__Your assignment__. Return the data below exactly, but only from the line containing "(** X11. Create, then" through the line containing "create_announcement message expiration_date", with both of those lines included.
── Data for the task
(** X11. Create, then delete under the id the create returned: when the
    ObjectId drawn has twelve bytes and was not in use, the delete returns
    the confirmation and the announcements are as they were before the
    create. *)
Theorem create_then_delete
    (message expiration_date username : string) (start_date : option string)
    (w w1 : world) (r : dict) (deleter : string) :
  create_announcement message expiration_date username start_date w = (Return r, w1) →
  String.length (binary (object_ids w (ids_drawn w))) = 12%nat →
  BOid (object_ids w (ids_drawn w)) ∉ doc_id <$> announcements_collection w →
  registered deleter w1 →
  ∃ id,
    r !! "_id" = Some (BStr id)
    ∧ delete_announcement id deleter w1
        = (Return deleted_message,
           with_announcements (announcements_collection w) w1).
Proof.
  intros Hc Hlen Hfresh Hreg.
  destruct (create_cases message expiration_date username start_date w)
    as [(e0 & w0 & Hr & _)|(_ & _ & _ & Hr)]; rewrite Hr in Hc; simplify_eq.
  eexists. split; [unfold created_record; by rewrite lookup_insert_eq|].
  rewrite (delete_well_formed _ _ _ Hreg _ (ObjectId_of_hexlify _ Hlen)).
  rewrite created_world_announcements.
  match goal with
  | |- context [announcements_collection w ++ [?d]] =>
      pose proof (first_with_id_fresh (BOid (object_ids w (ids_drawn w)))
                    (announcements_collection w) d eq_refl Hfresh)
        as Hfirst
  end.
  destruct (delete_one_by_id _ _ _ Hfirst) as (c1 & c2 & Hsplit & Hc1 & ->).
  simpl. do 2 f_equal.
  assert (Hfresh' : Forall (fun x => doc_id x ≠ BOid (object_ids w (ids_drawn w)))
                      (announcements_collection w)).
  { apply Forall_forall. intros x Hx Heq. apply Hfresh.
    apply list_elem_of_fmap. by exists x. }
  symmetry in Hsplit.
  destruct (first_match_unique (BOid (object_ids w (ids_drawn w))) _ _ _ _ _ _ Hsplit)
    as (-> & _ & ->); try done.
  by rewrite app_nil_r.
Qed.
────
── Data for the task
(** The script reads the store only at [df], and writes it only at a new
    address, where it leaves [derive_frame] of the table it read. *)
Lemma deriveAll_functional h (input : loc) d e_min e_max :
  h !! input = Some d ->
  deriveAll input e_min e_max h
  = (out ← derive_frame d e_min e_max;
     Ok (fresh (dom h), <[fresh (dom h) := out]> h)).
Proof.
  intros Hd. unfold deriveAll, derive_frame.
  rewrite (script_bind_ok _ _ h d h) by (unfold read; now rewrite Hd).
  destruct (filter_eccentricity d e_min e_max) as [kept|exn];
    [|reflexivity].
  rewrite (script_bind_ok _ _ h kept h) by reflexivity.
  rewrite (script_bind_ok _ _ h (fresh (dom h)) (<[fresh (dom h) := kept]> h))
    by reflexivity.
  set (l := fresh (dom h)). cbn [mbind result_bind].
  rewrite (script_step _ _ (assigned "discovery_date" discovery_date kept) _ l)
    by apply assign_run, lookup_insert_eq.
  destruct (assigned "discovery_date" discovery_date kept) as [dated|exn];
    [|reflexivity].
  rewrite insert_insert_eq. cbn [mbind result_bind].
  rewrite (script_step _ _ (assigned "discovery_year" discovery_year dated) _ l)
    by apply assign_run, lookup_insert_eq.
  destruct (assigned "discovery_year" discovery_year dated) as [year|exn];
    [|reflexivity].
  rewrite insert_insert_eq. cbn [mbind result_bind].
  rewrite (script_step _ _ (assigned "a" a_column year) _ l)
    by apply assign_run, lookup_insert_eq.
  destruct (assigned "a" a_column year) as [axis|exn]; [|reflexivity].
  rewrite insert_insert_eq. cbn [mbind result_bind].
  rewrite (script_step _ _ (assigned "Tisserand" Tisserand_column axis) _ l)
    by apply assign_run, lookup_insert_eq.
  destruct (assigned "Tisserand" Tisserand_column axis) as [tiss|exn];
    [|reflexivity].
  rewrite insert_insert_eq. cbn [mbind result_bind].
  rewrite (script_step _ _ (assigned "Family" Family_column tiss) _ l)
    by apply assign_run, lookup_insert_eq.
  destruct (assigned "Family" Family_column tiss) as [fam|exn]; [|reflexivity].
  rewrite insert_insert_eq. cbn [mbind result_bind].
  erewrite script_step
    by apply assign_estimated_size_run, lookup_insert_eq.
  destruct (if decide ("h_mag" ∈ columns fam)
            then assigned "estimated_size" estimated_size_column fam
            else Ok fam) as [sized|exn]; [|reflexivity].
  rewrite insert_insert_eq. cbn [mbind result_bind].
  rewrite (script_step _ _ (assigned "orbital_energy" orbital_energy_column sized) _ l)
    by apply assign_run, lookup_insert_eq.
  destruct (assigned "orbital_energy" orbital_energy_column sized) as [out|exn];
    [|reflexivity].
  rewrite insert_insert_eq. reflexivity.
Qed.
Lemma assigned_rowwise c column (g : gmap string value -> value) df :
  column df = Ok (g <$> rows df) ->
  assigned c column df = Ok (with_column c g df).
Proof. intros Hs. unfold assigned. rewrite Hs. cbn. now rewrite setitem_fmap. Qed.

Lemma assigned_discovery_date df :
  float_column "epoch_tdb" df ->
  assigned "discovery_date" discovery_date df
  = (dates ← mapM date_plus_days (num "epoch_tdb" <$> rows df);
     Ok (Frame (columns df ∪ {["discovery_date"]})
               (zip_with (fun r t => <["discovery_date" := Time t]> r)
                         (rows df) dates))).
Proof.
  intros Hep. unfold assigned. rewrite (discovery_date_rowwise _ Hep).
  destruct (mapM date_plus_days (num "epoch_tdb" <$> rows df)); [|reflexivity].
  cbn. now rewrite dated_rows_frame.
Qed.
────
── Data for the task
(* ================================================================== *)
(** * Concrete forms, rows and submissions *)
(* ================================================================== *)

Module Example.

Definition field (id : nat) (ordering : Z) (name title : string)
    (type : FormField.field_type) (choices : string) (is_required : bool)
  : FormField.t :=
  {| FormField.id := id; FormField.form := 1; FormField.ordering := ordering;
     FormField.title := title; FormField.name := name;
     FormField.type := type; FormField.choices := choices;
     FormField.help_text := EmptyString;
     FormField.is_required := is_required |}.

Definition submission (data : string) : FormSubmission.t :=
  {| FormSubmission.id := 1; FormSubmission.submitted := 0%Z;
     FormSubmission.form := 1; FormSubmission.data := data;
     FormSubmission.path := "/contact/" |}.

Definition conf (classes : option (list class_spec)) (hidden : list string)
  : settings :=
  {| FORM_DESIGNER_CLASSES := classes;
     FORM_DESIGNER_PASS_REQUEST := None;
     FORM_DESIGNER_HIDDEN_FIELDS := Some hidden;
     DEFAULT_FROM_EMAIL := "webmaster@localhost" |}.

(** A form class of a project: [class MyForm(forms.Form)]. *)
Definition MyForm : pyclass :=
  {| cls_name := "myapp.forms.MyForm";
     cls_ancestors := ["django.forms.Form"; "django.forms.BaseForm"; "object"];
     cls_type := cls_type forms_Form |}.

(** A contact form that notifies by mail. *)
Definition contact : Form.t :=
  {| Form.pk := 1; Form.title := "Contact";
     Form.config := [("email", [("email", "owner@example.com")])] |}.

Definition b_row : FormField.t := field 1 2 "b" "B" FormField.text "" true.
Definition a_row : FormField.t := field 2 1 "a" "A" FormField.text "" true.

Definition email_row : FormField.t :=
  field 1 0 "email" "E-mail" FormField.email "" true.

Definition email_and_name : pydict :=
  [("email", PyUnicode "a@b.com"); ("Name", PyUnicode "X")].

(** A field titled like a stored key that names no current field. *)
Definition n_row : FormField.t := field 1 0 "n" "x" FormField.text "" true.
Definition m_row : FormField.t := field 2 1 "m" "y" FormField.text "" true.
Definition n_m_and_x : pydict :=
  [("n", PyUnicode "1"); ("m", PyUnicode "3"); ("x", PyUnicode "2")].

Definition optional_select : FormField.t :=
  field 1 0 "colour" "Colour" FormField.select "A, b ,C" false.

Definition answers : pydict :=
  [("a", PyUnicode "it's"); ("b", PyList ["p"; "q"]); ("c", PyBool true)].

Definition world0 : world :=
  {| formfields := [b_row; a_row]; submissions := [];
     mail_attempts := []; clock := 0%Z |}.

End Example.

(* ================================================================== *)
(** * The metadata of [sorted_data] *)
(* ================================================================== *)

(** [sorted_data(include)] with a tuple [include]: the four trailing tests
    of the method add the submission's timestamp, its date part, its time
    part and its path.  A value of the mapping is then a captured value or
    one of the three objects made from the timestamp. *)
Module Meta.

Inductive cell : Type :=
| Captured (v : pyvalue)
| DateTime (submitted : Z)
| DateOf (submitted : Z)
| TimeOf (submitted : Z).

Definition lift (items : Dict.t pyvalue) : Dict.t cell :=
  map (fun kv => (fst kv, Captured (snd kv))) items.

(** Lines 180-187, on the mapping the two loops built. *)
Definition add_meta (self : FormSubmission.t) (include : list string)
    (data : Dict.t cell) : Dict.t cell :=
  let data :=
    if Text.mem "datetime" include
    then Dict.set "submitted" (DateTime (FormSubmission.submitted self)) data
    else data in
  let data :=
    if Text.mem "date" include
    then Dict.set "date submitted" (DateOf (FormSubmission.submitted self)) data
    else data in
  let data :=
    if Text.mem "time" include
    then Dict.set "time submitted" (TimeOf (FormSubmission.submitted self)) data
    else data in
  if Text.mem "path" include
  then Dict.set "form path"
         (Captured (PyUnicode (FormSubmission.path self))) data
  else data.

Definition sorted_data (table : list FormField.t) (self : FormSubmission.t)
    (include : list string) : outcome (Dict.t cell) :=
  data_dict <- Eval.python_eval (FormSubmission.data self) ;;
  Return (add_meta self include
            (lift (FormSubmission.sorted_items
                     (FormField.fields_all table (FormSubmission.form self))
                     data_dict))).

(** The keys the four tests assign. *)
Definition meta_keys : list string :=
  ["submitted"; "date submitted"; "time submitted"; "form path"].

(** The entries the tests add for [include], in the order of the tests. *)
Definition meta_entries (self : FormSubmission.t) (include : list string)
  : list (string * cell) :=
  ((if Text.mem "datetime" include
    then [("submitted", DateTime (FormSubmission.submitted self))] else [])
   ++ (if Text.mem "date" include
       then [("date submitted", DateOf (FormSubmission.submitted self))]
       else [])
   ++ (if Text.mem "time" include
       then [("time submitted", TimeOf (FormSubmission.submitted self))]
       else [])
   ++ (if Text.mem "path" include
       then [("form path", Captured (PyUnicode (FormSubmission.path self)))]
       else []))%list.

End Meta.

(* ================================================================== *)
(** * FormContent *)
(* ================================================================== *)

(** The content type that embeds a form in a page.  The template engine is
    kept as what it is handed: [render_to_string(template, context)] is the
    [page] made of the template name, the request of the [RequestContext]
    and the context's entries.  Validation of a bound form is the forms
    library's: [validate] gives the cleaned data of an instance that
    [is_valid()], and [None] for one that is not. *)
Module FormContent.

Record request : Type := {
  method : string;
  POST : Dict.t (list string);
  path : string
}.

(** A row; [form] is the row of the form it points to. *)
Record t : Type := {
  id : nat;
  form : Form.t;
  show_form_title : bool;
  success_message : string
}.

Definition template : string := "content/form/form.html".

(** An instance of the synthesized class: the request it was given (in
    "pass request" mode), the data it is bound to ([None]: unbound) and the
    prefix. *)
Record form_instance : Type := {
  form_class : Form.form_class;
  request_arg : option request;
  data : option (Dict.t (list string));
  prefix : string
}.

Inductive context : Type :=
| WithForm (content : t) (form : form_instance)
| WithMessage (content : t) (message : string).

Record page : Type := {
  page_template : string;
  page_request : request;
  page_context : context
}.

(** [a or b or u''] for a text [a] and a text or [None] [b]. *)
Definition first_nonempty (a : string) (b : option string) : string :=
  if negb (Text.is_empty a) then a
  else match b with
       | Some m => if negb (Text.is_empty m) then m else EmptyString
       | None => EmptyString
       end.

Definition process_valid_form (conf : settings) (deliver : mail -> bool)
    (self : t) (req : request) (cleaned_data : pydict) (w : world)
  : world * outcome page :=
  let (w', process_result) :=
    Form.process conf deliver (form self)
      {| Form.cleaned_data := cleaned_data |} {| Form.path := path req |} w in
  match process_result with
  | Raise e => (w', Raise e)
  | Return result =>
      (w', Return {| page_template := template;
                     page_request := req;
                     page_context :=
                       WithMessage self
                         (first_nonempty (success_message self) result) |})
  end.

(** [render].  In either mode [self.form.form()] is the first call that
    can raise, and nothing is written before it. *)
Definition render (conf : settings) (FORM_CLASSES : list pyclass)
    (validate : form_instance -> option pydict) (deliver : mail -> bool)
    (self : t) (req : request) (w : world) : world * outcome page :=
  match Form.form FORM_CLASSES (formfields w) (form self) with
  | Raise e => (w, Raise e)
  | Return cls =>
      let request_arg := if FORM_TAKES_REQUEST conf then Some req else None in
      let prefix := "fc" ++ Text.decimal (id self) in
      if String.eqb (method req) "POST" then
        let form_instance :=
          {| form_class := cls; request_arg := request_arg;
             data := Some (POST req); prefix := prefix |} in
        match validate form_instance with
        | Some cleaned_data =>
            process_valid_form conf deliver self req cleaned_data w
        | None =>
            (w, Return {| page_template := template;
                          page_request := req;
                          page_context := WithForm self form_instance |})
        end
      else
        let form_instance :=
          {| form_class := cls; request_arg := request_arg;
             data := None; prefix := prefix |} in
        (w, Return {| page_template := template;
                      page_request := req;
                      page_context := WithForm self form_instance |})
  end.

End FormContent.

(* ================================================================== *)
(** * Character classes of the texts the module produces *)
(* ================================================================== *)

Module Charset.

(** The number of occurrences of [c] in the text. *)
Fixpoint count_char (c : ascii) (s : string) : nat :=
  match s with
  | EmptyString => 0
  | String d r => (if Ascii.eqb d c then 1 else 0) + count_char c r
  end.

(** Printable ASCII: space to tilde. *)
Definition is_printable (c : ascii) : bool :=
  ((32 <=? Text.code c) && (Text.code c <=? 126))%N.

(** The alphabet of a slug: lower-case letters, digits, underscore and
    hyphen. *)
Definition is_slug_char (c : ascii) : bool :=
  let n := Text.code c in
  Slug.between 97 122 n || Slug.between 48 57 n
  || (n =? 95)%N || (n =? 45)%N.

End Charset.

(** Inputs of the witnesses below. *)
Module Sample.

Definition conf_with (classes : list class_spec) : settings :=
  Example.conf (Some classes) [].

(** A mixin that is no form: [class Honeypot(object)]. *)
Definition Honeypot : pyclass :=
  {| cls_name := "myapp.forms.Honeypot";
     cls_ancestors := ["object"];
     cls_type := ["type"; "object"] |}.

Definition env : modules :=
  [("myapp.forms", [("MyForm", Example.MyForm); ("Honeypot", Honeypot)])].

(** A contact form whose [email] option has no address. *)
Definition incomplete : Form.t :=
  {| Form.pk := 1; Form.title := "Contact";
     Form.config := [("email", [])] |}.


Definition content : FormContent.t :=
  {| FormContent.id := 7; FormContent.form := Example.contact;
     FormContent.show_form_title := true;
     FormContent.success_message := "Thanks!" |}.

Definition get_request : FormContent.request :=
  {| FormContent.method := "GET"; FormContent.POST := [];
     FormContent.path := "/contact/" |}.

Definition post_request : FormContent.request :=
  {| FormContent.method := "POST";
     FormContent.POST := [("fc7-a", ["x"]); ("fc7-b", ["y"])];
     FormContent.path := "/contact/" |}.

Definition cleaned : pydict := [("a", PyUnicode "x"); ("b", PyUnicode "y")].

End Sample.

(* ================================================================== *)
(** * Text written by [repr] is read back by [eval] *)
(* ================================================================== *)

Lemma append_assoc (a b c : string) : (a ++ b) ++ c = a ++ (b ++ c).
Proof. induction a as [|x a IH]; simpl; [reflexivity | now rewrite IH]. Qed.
────
__Response to this exercise__.
(** X11. Create, then delete under the id the create returned: when the
    ObjectId drawn has twelve bytes and was not in use, the delete returns
    the confirmation and the announcements are as they were before the
    create. *)
Theorem create_then_delete
    (message expiration_date username : string) (start_date : option string)
    (w w1 : world) (r : dict) (deleter : string) :
  create_announcement message expiration_date username start_date w = (Return r, w1) →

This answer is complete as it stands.